In this case the weakened phytoplankton blooms are attributed to a reduction in the nitrogen-rich pollutants, carried not through waterways but through the air, which are ordinarily deposited at the surface of the Yellow Sea. Furthermore, whilst both these studies have examined impacts on these smallest of marine organisms, many other researchers are interested in the ways that large marine mammals may have felt the impacts of lockdown.
Sound evidence points to benefits for mammals.
In California, scientists have developed a sophisticated system of acoustic measurements to monitor whale behaviour in the Monterey Bay National Marine Sanctuary. Baleen whale species, such as fin and blue whales, feed on swarms of krill which themselves consume phytoplankton.
Within Monterey Bay, these phytoplankton are nourished by the upwelling of nutrients from the California current.

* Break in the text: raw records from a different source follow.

(** * Guardian corpus builder: record codec and section collector

    A shallow embedding of [data_collection.py] (encoder [format_article],
    paginated collector [collect_section]) and of [sensing.py] (decoder
    [parse_article]), with the properties of the record codec and of the
    collection loop stated and proved over it.

    Conventions of the embedding:
    - a Python [str] is a list of Unicode code points ([list N]);
    - a Python [dict] with string keys is a [gmap str _];
    - the article payload is the JSON object of the content API: string
      members, a nested [fields] object and a [tags] array, each of which may
      be missing or [null];
    - the [while] loop of [collect_section] is run with fuel, and records the
      requests, writes and sleeps it performs in a trace. *)

From Stdlib Require Import NArith DecimalString DecimalNat.
From stdpp Require Import gmap list strings.

(** ** Python strings *)

Module PyStr.

Abbreviation char := N (only parsing).
Abbreviation str := (list N) (only parsing).

(** A string literal of the source, as code points. *)
Definition lit (s : string) : str :=
  (fix go (s : string) : str :=
     match s with
     | EmptyString => []
     | String a s' => Ascii.N_of_ascii a :: go s'
     end) s.

Definition LF : char := 10%N.
Definition COLON : char := 58%N.
Definition SLASH : char := 47%N.
Definition UNDERSCORE : char := 95%N.

(** [str.isspace] on one code point: the white-space table of CPython
    ([_PyUnicode_IsWhitespace]), which is what [str.strip()] removes. *)
Definition is_space (c : char) : bool :=
  ((9 <=? c) && (c <=? 13) || (28 <=? c) && (c <=? 32)
   || (c =? 133) || (c =? 160) || (c =? 5760)
   || (8192 <=? c) && (c <=? 8202)
   || (c =? 8232) || (c =? 8233) || (c =? 8239) || (c =? 8287)
   || (c =? 12288))%N.

(** [s.lstrip()], [s.rstrip()], [s.strip()]. *)
Fixpoint lstrip (s : str) : str :=
  match s with
  | [] => []
  | c :: s' => if is_space c then lstrip s' else s
  end.

Definition rstrip (s : str) : str := rev (lstrip (rev s)).

Definition strip (s : str) : str := rstrip (lstrip s).

(** [s.split("\n")]: never empty, [""] splits to [[""]]. *)
Fixpoint split_lf (s : str) : list str :=
  match s with
  | [] => [[]]
  | c :: s' =>
      if N.eqb c LF then [] :: split_lf s'
      else match split_lf s' with
           | l :: ls => (c :: l) :: ls
           | [] => [[c]]
           end
  end.

(** [sep.join(parts)]. *)
Fixpoint join (sep : str) (parts : list str) : str :=
  match parts with
  | [] => []
  | [p] => p
  | p :: ps => p ++ sep ++ join sep ps
  end.

(** [line.split(':', 1)] when [':' in line]: the text before and after the
    first colon; [None] when the line has no colon. *)
Fixpoint split_colon (line : str) : option (str * str) :=
  match line with
  | [] => None
  | c :: rest =>
      if N.eqb c COLON then Some ([], rest)
      else match split_colon rest with
           | Some (k, v) => Some (c :: k, v)
           | None => None
           end
  end.

(** [s.replace("/", "_")]. *)
Definition replace_slash (s : str) : str :=
  map (fun c => if N.eqb c SLASH then UNDERSCORE else c) s.

(** [str(n)] for a non-negative integer. *)
Definition str_of_nat (n : nat) : str :=
  lit (NilZero.string_of_uint (Nat.to_uint n)).

End PyStr.
Import PyStr.


(** ** The article payload (content API) *)

(** A member of a JSON object that the code reads with [.get(key, d) or d]:
    missing, [null], or present. *)
Inductive member (A : Type) : Type :=
  | Absent
  | Null
  | Present (a : A).
Arguments Absent {A}.
Arguments Null {A}.
Arguments Present {A} a.

(** [article.get(key, default) or default] on such a member; [falsy] is the
    truth-value test of the member's Python type. *)
Definition get_or {A : Type} (falsy : A -> bool) (m : member A) (d : A) : A :=
  match m with
  | Present a => if falsy a then d else a
  | Absent | Null => d
  end.

(** [d.get(key, "")] on an object with string members. *)
Definition get (d : gmap str str) (key : string) : str :=
  default [] (d !! lit key).

(** [x or y] on strings: the empty string is falsy. *)
Definition str_or (x y : str) : str :=
  match x with
  | [] => y
  | _ => x
  end.

Record article : Type := Article {
  members : gmap str str;               (* id, sectionId, sectionName, ... *)
  fields : member (gmap str str);       (* article["fields"] *)
  tags : member (list (gmap str str))   (* article["tags"] *)
}.

(** ** data_collection.py: the encoder *)

Module Encoder.

Definition join_csv (values : list str) : str :=
  match values with
  | [] => []
  | _ => join (lit ",") values
  end.

(** One formatted line [f"KEY: {value}"]. *)
Definition kv (key : string) (value : str) : str :=
  lit key ++ lit ": " ++ value.

(** [tag.get(key, "") if primary_tag else ""]: an empty tag object is falsy. *)
Definition primary (primary_tag : option (gmap str str)) (key : string) : str :=
  match primary_tag with
  | Some tag => if bool_decide (tag = ∅) then [] else get tag key
  | None => []
  end.

(** [fields = article.get("fields", {}) or {}] and
    [tags = article.get("tags", []) or []]. *)
Definition article_fields (a : article) : gmap str str :=
  get_or (fun d => bool_decide (d = ∅)) (fields a) ∅.

Definition article_tags (a : article) : list (gmap str str) :=
  get_or (fun l => bool_decide (l = [])) (tags a) [].

(** The key and the value of each of the fourteen lines of [format_article],
    in the order of the list [lines]. *)
Definition article_record (a : article) : list (string * str) :=
  let fields := article_fields a in
  let tags := article_tags a in
  let body_text := str_or (get fields "bodyText") [] in
  let tag_ids := map (fun tag => get tag "id") tags in
  let tag_titles := map (fun tag => get tag "title") tags in
  let primary_tag := head tags in
  let primary_id := primary primary_tag "id" in
  let primary_title := primary primary_tag "title" in
  let primary_type := primary primary_tag "type" in
  [ ("ID", get (members a) "id");
    ("SECTION_ID", get (members a) "sectionId");
    ("SECTION_NAME", get (members a) "sectionName");
    ("WEB_TITLE", get (members a) "webTitle");
    ("WEB_URL", get (members a) "webUrl");
    ("HEADLINE", get fields "headline");
    ("TRAIL_TEXT", get fields "trailText");
    ("BYLINE", get fields "byline");
    ("BODY_TEXT", body_text);
    ("TAGS_IDS", join_csv tag_ids);
    ("TAGS_TITLES", join_csv tag_titles);
    ("PRIMARY_TAG_ID", primary_id);
    ("PRIMARY_TAG_TITLE", primary_title);
    ("PRIMARY_TAG_TYPE", primary_type) ].

(** The list [lines]: one [f"KEY: {value}"] per entry. *)
Definition article_lines (a : article) : list str :=
  map (fun e => kv e.1 e.2) (article_record a).

Definition format_article (a : article) : str :=
  join [LF] (article_lines a).

End Encoder.
Import Encoder.

(** ** sensing.py: the decoder *)

Module Decoder.

(** The body of the [for line in lines] loop. *)
Definition parse_line (article_data : gmap str str) (line : str) : gmap str str :=
  match split_colon line with
  | Some (key, value) => <[strip key := strip value]> article_data
  | None => article_data
  end.

(** [for line in lines: ...] on the mapping built so far. *)
Definition parse_lines (lines : list str) (article_data : gmap str str)
  : gmap str str :=
  fold_left parse_line lines article_data.

(** [parse_article] after the file has been read: [label] is
    [file_path.parent.name], [content] the text of the file. *)
Definition parse_content (label content : str) : gmap str str :=
  parse_lines (split_lf (strip content)) {[ lit "label" := label ]}.

(** A path as its components; [file_path.parent.name] is the last component
    of the parent, the empty string when there is none. *)
Definition path := list str.

Definition parent_name (file_path : path) : str :=
  default [] (last (removelast file_path)).

(** The errors [read_text] raises, all subclasses of [Exception]. *)
Inductive io_error : Type :=
  | FileNotFoundError
  | PermissionError
  | IsADirectoryError
  | UnicodeDecodeError.

Inductive outcome (A : Type) : Type :=
  | Returned (a : A)
  | Raised (e : io_error).
Arguments Returned {A} a.
Arguments Raised {A} e.

(** What [file_path.read_text(encoding='utf-8')] does on each path. *)
Definition filesystem := path -> outcome str.

(** [parse_article]: the [try]/[except Exception] around the read returns
    [None]; the diagnostic it prints is not modelled. *)
Definition parse_article (fs : filesystem) (file_path : path)
  : outcome (option (gmap str str)) :=
  match fs file_path with
  | Raised _ => Returned None
  | Returned content => Returned (Some (parse_content (parent_name file_path) content))
  end.

End Decoder.
Import Decoder.

(** ** Values and keys that a line of the record carries unchanged *)

(** No line feed inside, no white space at either end. *)
Definition clean (v : str) : Prop := (LF ∉ v) ∧ (strip v = v).

Global Instance clean_dec v : Decision (clean v).
Proof. unfold clean. apply _. Defined.

(** A key is clean and has no colon. *)
Definition good_key (k : str) : Prop := (COLON ∉ k) ∧ clean k.

Global Instance good_key_dec k : Decision (good_key k).
Proof. unfold good_key. apply _. Defined.

(** The keys of the fourteen lines, in order. *)
Definition record_keys : list string :=
  [ "ID"; "SECTION_ID"; "SECTION_NAME"; "WEB_TITLE"; "WEB_URL";
    "HEADLINE"; "TRAIL_TEXT"; "BYLINE"; "BODY_TEXT";
    "TAGS_IDS"; "TAGS_TITLES";
    "PRIMARY_TAG_ID"; "PRIMARY_TAG_TITLE"; "PRIMARY_TAG_TYPE" ].

(** The entries read from [fields], with the key each is read from. *)
Definition fields_entries : list (string * string) :=
  [ ("HEADLINE", "headline"); ("TRAIL_TEXT", "trailText");
    ("BYLINE", "byline"); ("BODY_TEXT", "bodyText") ].

(** ** The decoder as the specification words it *)

Module DecodeSpec.

(** A line with a separator, split once at its first occurrence, both sides
    trimmed; nothing for a line without separator. *)
Definition entry (line : str) : option (str * str) :=
  '(i, _) ← list_find (λ c, c = COLON) line;
  Some (strip (take i line), strip (drop (S i) line)).

(** The entries of all lines of the text, a later line overriding an
    earlier one with the same key. *)
Definition entries (text : str) : gmap str str :=
  list_to_map (rev (omap entry (split_lf text))).

End DecodeSpec.

(** ** data_collection.py: the section collector *)

Module Collector.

Using a network of highly sensitive underwater microphones, known as hydrophones, scientists from the Monterey Bay Aquarium Research Institute (MBARI) have shown that whales use sound signals to alert other individuals when they find rich feeding grounds, helping them adjust their migration routes from year to year to follow changes in phytoplankton and krill abundance.

Just as lockdown led to quieter streets on land, it seems that there was a major reduction in harmful marine noise pollution. When scientists at MBARI examined data recorded during lockdown, they found that their acoustic instruments were picking up far less noise from marine traffic such as container vessels, temporarily eliminating the negative impact of this traffic on blue, fin, and humpback whales.
The quieter waters would have allowed dolphins to communicate across several more kilometres than usual. In New Zealand, scientists demonstrated the extent to which the cessation of both commercial shipping and pleasure boating reduced noise pollution in the Hauraki Gulf Marine Park. For every 10% drop in marine traffic, their study finds a 2 decibel drop in man-made noise within biologically important frequencies.
The Intergovernmental Panel on Climate Change (IPCC) has confirmed that the positive impact of lockdown in slowing carbon emissions was short-lived, with levels of greenhouse gases in the atmosphere now rising once again.
As climate change accelerates, this will impact where and when phytoplankton blooms and krill swarms occur – trends which are hard to forecast. The way these changes will shape the survival chances of larger organisms such as whales is even more difficult to predict.
However, results from the lockdown suggest that we might be able to help some marine animals adjust to change by reducing the other forms of human disturbance which currently pervade the blue planet.
Andrew Twelves (he/him) recently submitted his PhD thesis at the University of Edinburgh on the topic of how phytoplankton blooms around the Antarctic coastline are responding to climate change.